Quarkside

28/10/2011

Secure money saver

How many confidential or official documents must be sent by the post? Bank statements, payslips, licence renewals, invoices,… Why can’t they be sent electronically? The over-riding reason is to guarantee a real address.

The “Private and Confidential” sticker is irrelevant once it has been delivered to the household, but the sender has done as much as they can – or have they? Shouldn’t the recipient have the choice of asking for such documents being sent to a secure, encrypted, email inbox?

The benefits to the recipient are:

  • Password, or token, protection to keep mails private and confidential.
  • Correspondence filed electronically
  • Readable from any location
  • Fewer paper cuts

The benefits to the sender, often public sector organisations, are far greater:

  • Reduced postal charges; 12 payslips a year must cost at least £2. That’s £2000 if you have a thousand pension payments to make.
  • Guaranteed delivery; there’s an audit trail to see if a document has been delivered and opened.
  • Interception free delivery and fewer non-delivery complaints to manage.
  • Ability to implement closed invoicing and payment processes with minimal intervention from administrators.

So here is a business proposition for the Local Authorities  (LAs) or the Post Office. Offer citizens a free, secure, encrypted, email inbox on a GCloud service. Offer any public or private sector organisation a secure, encrypted, traceable, email service at a sustainable annual fee. Some citizens may also wish to subscribe to a secure Web-based outbox for replying to secure inbox messages, or even to initiate communications.

The key to success is to link a secure email address with a property and a person.   Local Authorities have knowledge of the Unique Property Reference Number (UPRN) and at least one person responsible for paying Council Tax. They could minimise the risk of fraud by sanity checking the number of secure email accounts at each property.  LAs must lead on this innovation. There’s lots of work to do on the detail, but the good thing is that there’s an Agile solution because the basic facilities are available out of the box. Quarkside is trialling them now.

At some time in the future, this service could stimulate interest from the Electoral Registration Transformation Programme (ERTP, IVR and EIR are among the abbreviations). You read it here first.

27/10/2011

Register for Secure Emails

Filed under: Innovation,Local Government,Privacy,Security,Technology — lenand @ 12:16 pm
Tags: ,

One of the benefits of networking events is that you come across interesting new products. Here is one spotted by Andrew Henderson.

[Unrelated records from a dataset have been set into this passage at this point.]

Lemma ensures_handle : ensures call_earned outcome_earned [] (handle deps e).
Proof.
  unfold handle. fold parsed. destruct parsed as [|verb|verb target input notes|code detail] eqn:Hp.
  - split; [unfold submits; simpl; lia|by split].
  - apply ensures_ack; intros; unfold outcome_earned; cbn [ensures pret]; unfold submits; simpl; auto.
  - unfold submitCommand. cbn [call pbind ensures]. split; [by do 4 eexists|].
    intros [[r|]|x]; cbn [pbind]; [|by apply ensures_deny|by split; [unfold submits; simpl; lia|]].
    destruct (negb (connected_status r =s? "active")) eqn:Ha; [by apply ensures_deny|].
    cbn [call pbind ensures]. split; [by do 4 eexists|].
    intros [user|x]; cbn [pbind]; [|by split; [unfold submits; simpl; lia|]].
    split; [by do 4 eexists|].
    intros [a|x]; cbn [pbind]; [|by split; [unfold submits; simpl; lia|]].
    destruct (negb (allowed a)) eqn:Hal; [by apply ensures_deny|]. breflect.
    destruct target as [w|m]; [|by split; [unfold submits; simpl; lia|]].
    cbn [call pbind ensures app]. split.
    { exists verb, w, input, notes, (connected_id r), user. split; [done|]. split; [|done].
      by exists r, a. }
    intros [receipt|x]; cbn [pbind]; [|by split; [unfold submits; simpl; lia|]].
    assert (Hdone : ∀ tr, submits tr = 1%nat →
      ev (submitCommand_ (comment_submission e (connected_id r) user w input)) (Returned receipt) ∈ tr →
      outcome_earned tr (Returned (OutSubmitted (runId receipt) (replayed receipt) w))).
    { intros tr Hs Hin. split; [lia|]. by do 5 eexists. }
    apply ensures_ack; intros; cbn [ensures pret].
    + apply Hdone; [done|]. set_solver.
    + apply Hdone; [done|]. set_solver.
    + by split.
  - by apply ensures_deny.
Qed.
End Starts.
(* ===== verification/Queue.v ===== *)
(** * The job queue

    [packages/queue/src/]: job envelopes and the handler registry ([envelope.ts]), backoff,
    the in-memory transport and the cancellation fence ([retry.ts]), and the worker runtime
    ([runtime.ts]).  The transport's two [Map]s are association lists in insertion order; its
    operations are functions of the clock readings they take, so that any interleaving of any
    number of workers is a sequence of operations.  The runtime is a program over the
    transport, the fence, the random source and the job handlers. *)

From Stdlib Require Import QArith.QArith QArith.Qround.
From S2P Require Import Prelude JsString JsDate Effects Json Contracts.
#[local] Close Scope Q_scope.
#[local] Open Scope Z_scope.

(** ** Envelopes *)

(* @src packages/queue/src/envelope.ts:8-17 QUEUE_NAMES *)
Definition QUEUE_NAMES : list string :=
  ["webhook-processing"; "workflow-execution"; "sandbox-monitoring"; "approval-resume";
   "outbox-publishing"; "cleanup"].

(* @src packages/queue/src/envelope.ts:19-21 dlqFor *)
Definition dlqFor (queue : string) : string := queue +s "-dlq".

(* @src packages/queue/src/envelope.ts:26-33 JOB_TYPES_V1 *)
Definition JOB_TYPES_V1 : list string :=
  ["webhook.process"; "workflow.execute"; "approval.resume"; "outbox.publish";
   "sandbox.monitor"; "cleanup.retention"].

(* @src packages/queue/src/envelope.ts:37-37 MAX_PAYLOAD_BYTES *)
Definition MAX_PAYLOAD_BYTES : Z := 32 * 1024.

(* @src packages/queue/src/envelope.ts:43-62 JobEnvelope *)
Record JobEnvelope := {
  envelopeVersion : Z;
  jobId : string;
  jobType : string;
  schemaVersion : Z;
  queue : string;
  uniqueKey : string;
  payload : list (string * json);
  tenantId : option string;
  repositoryId : option string;
  workflowRunId : option string;
  sessionId : option string;
  actionId : option string;
  correlationId : string;
  causationId : option string;
  traceparent : option string;
  cancellationGeneration : Z;
  enqueuedAtIso : string;
}.

(* @src packages/queue/src/envelope.ts:66-87 buildEnvelope *)
Record EnvelopeInput := {
  in_jobType : string;
  in_schemaVersion : Z;
  in_queue : string;
  in_uniqueKey : string;
  in_payload : list (string * json);
  in_correlationId : string;
  in_cancellationGeneration : option Z;
  in_tenantId : option string;
  in_repositoryId : option string;
  in_workflowRunId : option string;
  in_sessionId : option string;
  in_actionId : option string;
  in_causationId : option string;
  in_traceparent : option string;
}.

(* @src packages/queue/src/envelope.ts:95-95 buildEnvelope *)
Definition FORBIDDEN_FIELDS : list string := ["password"; "token"; "secret"; "authorization"].

(** [key in payload]: the payload is an object literal, and none of the four names is a member
    it inherits.  [now] is the reading of the injected clock. *)
(* @src packages/queue/src/envelope.ts:66-119 buildEnvelope *)
Definition buildEnvelope (now : Z) (i : EnvelopeInput) : outcome JobEnvelope :=
  let payloadBytes := utf8_length (stringify (JObj (in_payload i))) in
  if payloadBytes >? MAX_PAYLOAD_BYTES then
    Threw (PlainError ("payload " +s num_to_string payloadBytes +s "B exceeds " +s
                       num_to_string MAX_PAYLOAD_BYTES +s "B budget"))
  else match List.find (λ key, str_in key (in_payload i).*1) FORBIDDEN_FIELDS with
  | Some key => Threw (PlainError ("forbidden payload field '" +s key +s "'"))
  | None =>
      let? iso := toISOString now in
      Returned
        {| envelopeVersion := 1;
           jobId := "env1:" +s in_jobType i +s ":" +s in_uniqueKey i;
           jobType := in_jobType i; schemaVersion := in_schemaVersion i; queue := in_queue i;
           uniqueKey := in_uniqueKey i; payload := in_payload i; tenantId := in_tenantId i;
           repositoryId := in_repositoryId i; workflowRunId := in_workflowRunId i;
           sessionId := in_sessionId i; actionId := in_actionId i;
           correlationId := in_correlationId i; causationId := in_causationId i;
           traceparent := in_traceparent i;
           cancellationGeneration := in_cancellationGeneration i ?? 0;
           enqueuedAtIso := iso |}
  end.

It’s a secure email service, Regify.

  • It looks good for encrypted messages and traceable delivery.
  • It  avoids the need for complex VPN, GovConnect or key infrastructure.
  • The web mail service seems fast enough.
  • Outlook users can have an add-in
  • Each recipient has to have an account, which is free and simple to enrol.
  • There’s a monthly charge for sending emails – but you can sign up for a free month to start you off.

Quarkside thinks that this would be an excellent Cloud based service for Local Authorities. They could send secure emails to enrolled citizens, suppliers, partners and service providers with a traceable guarantee of receipt. Some citizens might appreciate this as a free secure inbox service to them. Some citizens and suppliers might even be prepared to pay a subscription to send secure emails to Councils.

Security and accountability are high in the governance agenda and it could become part of the infrastructure for voter registration, Universal Credit and service requests. Is anybody  else prepared to give it a try?